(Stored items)

--- START ---

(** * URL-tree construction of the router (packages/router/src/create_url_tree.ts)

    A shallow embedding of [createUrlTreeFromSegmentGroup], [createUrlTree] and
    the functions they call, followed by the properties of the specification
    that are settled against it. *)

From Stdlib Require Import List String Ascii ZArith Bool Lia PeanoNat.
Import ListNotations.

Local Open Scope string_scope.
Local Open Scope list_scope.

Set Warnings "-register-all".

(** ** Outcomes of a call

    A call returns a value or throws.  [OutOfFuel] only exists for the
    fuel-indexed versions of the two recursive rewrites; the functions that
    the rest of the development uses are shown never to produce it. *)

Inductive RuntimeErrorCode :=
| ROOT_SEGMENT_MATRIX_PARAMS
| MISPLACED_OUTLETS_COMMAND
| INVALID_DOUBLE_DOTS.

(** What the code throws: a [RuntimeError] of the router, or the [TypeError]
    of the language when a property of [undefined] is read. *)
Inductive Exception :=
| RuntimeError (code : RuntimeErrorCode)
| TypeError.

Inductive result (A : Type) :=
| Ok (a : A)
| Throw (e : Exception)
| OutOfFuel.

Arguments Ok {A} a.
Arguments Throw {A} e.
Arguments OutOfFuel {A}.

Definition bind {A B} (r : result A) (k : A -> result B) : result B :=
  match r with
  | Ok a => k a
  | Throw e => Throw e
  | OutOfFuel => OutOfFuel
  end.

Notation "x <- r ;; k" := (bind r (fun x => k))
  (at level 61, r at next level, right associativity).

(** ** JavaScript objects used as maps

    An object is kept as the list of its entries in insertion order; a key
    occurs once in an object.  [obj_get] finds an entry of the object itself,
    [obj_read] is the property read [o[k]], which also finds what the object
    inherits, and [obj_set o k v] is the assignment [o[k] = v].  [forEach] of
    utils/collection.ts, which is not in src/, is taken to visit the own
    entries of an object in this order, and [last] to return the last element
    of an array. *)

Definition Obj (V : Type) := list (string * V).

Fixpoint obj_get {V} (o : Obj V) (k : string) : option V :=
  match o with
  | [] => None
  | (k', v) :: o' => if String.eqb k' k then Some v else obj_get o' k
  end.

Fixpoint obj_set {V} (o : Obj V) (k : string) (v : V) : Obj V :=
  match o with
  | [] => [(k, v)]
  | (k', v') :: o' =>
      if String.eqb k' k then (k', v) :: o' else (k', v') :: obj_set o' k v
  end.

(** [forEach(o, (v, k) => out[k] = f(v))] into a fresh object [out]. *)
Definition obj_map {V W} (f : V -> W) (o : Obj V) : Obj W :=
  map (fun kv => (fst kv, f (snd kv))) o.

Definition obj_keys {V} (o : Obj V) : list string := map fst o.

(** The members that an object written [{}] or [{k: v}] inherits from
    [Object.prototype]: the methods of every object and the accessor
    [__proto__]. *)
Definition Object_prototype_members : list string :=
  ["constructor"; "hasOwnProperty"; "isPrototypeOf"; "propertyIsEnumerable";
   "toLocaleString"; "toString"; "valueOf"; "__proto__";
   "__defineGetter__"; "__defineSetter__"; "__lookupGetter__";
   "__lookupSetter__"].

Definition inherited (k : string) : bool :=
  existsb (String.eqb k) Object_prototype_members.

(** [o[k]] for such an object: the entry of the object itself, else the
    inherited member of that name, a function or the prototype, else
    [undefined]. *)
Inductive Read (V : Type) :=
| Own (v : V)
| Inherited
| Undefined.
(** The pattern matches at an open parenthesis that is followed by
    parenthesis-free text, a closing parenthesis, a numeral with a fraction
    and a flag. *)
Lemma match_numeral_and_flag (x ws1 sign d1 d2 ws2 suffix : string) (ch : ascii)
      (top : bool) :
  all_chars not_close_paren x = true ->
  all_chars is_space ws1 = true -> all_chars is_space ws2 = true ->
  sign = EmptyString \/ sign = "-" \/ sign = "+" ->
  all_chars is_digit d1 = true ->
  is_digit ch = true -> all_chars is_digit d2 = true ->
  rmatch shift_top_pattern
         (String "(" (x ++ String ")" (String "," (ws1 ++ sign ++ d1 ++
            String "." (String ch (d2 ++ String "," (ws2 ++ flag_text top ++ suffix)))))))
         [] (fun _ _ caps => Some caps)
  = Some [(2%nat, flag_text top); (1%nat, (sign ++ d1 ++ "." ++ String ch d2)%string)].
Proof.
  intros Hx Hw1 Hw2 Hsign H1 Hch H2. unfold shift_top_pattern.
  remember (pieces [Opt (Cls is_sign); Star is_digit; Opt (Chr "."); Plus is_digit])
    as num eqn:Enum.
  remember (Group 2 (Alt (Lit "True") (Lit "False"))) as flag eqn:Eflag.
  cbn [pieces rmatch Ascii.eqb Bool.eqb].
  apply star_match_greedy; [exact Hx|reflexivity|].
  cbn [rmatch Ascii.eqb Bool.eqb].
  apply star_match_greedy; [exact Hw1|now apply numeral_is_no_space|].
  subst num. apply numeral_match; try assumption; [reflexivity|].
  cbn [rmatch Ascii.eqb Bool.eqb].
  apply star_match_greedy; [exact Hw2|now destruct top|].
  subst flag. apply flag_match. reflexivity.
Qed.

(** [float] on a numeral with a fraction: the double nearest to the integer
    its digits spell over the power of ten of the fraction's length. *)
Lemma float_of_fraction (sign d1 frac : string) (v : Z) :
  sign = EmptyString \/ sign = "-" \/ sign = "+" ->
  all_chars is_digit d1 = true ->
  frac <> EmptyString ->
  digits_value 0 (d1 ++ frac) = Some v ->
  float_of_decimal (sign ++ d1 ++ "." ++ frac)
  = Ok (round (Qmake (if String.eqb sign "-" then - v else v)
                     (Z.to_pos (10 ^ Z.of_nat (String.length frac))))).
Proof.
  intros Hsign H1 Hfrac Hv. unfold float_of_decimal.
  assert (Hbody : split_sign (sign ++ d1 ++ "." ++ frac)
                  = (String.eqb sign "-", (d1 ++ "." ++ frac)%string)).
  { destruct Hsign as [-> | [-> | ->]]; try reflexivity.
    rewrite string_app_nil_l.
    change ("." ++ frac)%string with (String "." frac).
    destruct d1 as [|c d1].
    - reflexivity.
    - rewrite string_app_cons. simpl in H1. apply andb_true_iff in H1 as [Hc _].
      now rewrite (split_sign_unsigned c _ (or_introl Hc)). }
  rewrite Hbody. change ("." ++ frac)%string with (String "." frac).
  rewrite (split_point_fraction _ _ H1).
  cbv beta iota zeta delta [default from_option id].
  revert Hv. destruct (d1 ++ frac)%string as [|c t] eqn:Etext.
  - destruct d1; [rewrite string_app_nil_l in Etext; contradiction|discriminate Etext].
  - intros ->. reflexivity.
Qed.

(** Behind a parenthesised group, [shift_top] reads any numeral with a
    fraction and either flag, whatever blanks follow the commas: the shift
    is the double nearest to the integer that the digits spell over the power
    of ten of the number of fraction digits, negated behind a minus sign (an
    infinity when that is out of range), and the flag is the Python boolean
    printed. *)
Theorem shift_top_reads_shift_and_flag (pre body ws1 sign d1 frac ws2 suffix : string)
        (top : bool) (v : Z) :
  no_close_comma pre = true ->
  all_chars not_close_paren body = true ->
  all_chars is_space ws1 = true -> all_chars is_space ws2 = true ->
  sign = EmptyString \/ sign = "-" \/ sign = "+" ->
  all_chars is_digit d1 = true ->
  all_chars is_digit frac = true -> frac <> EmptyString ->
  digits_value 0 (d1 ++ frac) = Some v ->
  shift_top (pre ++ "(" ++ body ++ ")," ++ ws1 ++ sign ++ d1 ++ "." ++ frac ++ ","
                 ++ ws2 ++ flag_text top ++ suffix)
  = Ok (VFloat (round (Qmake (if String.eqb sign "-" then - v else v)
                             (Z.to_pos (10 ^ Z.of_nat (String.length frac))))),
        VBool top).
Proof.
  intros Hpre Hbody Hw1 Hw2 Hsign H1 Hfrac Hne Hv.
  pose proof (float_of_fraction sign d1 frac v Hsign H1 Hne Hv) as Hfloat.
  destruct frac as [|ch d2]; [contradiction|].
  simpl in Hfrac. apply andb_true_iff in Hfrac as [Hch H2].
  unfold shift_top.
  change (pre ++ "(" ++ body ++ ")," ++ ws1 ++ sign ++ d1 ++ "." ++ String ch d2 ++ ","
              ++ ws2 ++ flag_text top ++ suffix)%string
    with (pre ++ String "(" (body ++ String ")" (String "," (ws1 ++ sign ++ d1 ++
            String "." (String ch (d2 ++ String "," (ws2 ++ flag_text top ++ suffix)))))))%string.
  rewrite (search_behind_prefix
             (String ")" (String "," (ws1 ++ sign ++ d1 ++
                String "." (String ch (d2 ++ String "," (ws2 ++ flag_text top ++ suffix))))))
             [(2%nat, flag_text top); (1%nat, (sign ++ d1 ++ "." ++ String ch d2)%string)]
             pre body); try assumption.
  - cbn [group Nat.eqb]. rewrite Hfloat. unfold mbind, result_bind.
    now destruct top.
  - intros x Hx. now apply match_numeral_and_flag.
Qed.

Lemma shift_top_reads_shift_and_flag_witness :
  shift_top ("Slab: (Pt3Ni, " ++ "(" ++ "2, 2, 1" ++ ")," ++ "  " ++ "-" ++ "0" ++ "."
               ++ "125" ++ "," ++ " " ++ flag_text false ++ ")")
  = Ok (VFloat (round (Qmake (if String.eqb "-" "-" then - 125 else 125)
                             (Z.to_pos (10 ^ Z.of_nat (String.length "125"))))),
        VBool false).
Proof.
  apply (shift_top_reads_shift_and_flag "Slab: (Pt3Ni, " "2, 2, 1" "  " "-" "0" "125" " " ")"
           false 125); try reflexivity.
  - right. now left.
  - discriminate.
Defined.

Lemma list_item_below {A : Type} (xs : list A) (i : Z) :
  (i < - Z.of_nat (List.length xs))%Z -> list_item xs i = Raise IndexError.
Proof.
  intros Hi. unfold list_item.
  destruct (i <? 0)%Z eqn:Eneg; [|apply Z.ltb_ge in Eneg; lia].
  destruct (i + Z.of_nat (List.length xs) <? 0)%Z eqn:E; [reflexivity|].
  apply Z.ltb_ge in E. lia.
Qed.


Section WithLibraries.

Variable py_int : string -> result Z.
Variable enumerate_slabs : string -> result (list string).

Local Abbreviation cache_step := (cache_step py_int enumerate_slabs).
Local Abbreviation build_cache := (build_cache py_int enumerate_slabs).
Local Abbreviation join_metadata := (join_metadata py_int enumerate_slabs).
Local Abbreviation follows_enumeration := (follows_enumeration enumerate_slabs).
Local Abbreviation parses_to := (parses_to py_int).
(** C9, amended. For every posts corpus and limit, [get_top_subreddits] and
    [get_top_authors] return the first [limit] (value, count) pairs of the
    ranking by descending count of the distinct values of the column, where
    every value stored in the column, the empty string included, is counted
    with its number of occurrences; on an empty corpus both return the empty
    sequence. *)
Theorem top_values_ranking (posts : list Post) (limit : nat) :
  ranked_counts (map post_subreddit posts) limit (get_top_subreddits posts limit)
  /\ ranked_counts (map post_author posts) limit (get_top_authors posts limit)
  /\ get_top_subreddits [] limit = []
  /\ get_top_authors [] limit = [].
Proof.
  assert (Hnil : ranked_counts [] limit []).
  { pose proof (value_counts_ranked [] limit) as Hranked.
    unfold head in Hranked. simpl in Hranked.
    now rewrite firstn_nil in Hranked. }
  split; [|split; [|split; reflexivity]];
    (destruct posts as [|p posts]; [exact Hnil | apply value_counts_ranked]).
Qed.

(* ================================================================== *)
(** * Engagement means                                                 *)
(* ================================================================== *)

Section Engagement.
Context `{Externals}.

--- END ---

Exercise requirements
Look above for the line containing "obj_get o' k". Output from there through the line containing "string := map fst o.", exactly and inclusively.

Answer for this exercise
  | (k', v) :: o' => if String.eqb k' k then Some v else obj_get o' k
  end.

Fixpoint obj_set {V} (o : Obj V) (k : string) (v : V) : Obj V :=
  match o with
  | [] => [(k, v)]
  | (k', v') :: o' =>
      if String.eqb k' k then (k', v) :: o' else (k', v') :: obj_set o' k v
  end.

(** [forEach(o, (v, k) => out[k] = f(v))] into a fresh object [out]. *)
Definition obj_map {V W} (f : V -> W) (o : Obj V) : Obj W :=
  map (fun kv => (fst kv, f (snd kv))) o.

Definition obj_keys {V} (o : Obj V) : list string := map fst o.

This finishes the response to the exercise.